Any funding level below the White House’s $1.2 billion request next year “would result in NASA’s inability to fund several planned CCtCap milestones in (fiscal year) 2016 and would likely result in funds running out for both contractors during the spring/summer of FY 2016,” Bolden wrote. “If this occurs, the existing fixed-price CCtCap contracts may need to be renegotiated, likely resulting in further schedule slippage and increased cost.”

Bill Gerstenmaier, head of the agency’s human spaceflight directorate, told members of the NASA Advisory Council on July 28 that the budgets proposed in Congress would result in delays, but he declined to be specific.

“If we don’t have funds to obligate, the government has no choice,” Gerstenmaier said. “We would have to issue stop work orders.”

Gerstenmaier said NASA officials would “work hard to try to justify” to Congress the agency’s $1.2 billion budget request for the commercial crew program.

Artist's concept of Boeing's CST-100 crew capsule approaching the International Space Station.

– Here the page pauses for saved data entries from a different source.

(** Lower-casing leaves a syntax character alone and makes none. *)
Lemma lowerUnit_syntaxChar (c : N) :
  isSyntaxChar c = true → lowerUnit c = c.
Proof.
  intros H%isSyntaxChar_true.
  repeat (apply elem_of_cons in H as [-> | H]; [reflexivity |]).
  by apply elem_of_nil in H.
Qed.

Lemma isSyntaxChar_lowerUnit (c : N) :
  isSyntaxChar c = false → isSyntaxChar (lowerUnit c) = false.
Proof.
  intros Hc. destruct (isSyntaxChar (lowerUnit c)) eqn:Hl; [| done].
  apply isSyntaxChar_true in Hl.
  destruct (lowerUnit_cases c) as [E | [E Hr]].
  - rewrite E in Hl. by apply isSyntaxChar_false in Hc.
  - rewrite E in Hl. exfalso.
    repeat (apply elem_of_cons in Hl as [Hl | Hl]; [lia |]).
    by apply elem_of_nil in Hl.
Qed.

Lemma isSyntaxChar_backslash : isSyntaxChar backslash = true.
Proof. reflexivity. Qed.

(** The escaped keyword, lower-cased, always compiles, to the expression
    that matches the lower-cased keyword unit for unit. *)
Lemma RegExp_new_escape (keyword : str) :
  RegExp_new (toLowerCase (escapeRegExp keyword))
  = Some (chars (toLowerCase keyword)).
Proof.
  induction keyword as [| c k IH]; [done |].
  unfold escapeRegExp in *. simpl flat_map.
  destruct (isSyntaxChar c) eqn:Hc.
  - cbn [app toLowerCase map RegExp_new]. fold (toLowerCase (flat_map
      (λ c, if isSyntaxChar c then [backslash; c] else [c]) k)).
    change (lowerUnit backslash) with backslash.
    rewrite N.eqb_refl, (lowerUnit_syntaxChar c Hc), Hc, IH. done.
  - cbn [app toLowerCase map RegExp_new]. fold (toLowerCase (flat_map
      (λ c, if isSyntaxChar c then [backslash; c] else [c]) k)).
    rewrite (isSyntaxChar_lowerUnit c Hc).
    destruct (N.eqb_spec (lowerUnit c) backslash) as [E | _].
    + pose proof (isSyntaxChar_lowerUnit c Hc) as H.
      rewrite E, isSyntaxChar_backslash in H. done.
    + rewrite IH. done.
Qed.

End strings.

(** ** The engine never throws *)
Section totality.

Lemma countOccurrences_occurrences (text keyword : str) :
  countOccurrences text keyword = Some (Spec.occurrences text keyword).
Proof.
  unfold countOccurrences, Spec.occurrences.
  destruct (isEmpty text || isEmpty keyword); [done |].
  by rewrite RegExp_new_escape.
Qed.

Lemma occurrences_nonneg (text keyword : str) :
  0 ≤ Spec.occurrences text keyword.
Proof.
  unfold Spec.occurrences.
  destruct (isEmpty text || isEmpty keyword); lia.
Qed.

Lemma occurrences_empty_keyword (text : str) : Spec.occurrences text [] = 0.
Proof. unfold Spec.occurrences. by rewrite orb_true_r. Qed.

Lemma filterM_covered (text : str) (l : list str) :
  filterM (λ kw, n ← countOccurrences text kw; Some (1 <=? n)) l
  = Some (filter (λ kw, 1 ≤ Spec.occurrences text kw) l).
Proof.
  induction l as [| kw l IH]; [done |].
  cbn [filterM]. rewrite countOccurrences_occurrences, IH. simpl.
  destruct (Z.leb_spec 1 (Spec.occurrences text kw)).
  - by rewrite filter_cons_True.
  - rewrite filter_cons_False; [done | lia].
Qed.

Variable input : SeoInput.t.

Lemma targetCount_occurrences :
  targetCount input
  = Some (Spec.occurrences (text input) (SeoInput.targetKeyword input)).
Proof. apply countOccurrences_occurrences. Qed.

Lemma semanticCovered_covered :
  semanticCovered input = Some (len (Spec.covered input)).
Proof. unfold semanticCovered. by rewrite filterM_covered. Qed.

Lemma keywordResults_records :
  keywordResults input = Some (Spec.records input).
Proof.
  unfold keywordResults, Spec.records.
  induction (allKeywords input) as [| kw l IH]; [done |].
  cbn [mapM]. rewrite countOccurrences_occurrences. simpl.
  rewrite IH. done.
Qed.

Credit: Boeing
Artist’s concept of Boeing’s CST-100 crew capsule approaching the International Space Station. Credit: Boeing

“It’s not subject to a cost analysis (or a) discrete function,” Gerstenmaier said. “We can show you what dollars need to be there when.”

Delays in development milestones planned by Boeing and SpaceX have not affected how much money NASA needs to keep the companies on schedule in 2016, according to Phil McAlister, director of NASA’s commercial spaceflight programs.

“The amount of money we need is essentially the same, even if it moves into the next fiscal year,” McAlister said July 28. “If the milestone was in September and it moves to October, we still have to obligate the funds for that milestone prior to it being hit.”

McAlister said both companies are still in the throes of finishing their designs. Neither firm has completed a full critical design review, he said.

Boeing and SpaceX plan two-person crewed test flights of the CST-100 and Crew Dragon spaceships in the first half of 2017, followed by final certification before beginning regular crew rotation services to the space station by the end of the year.

But NASA says those schedules hinge on cooperation from Congress.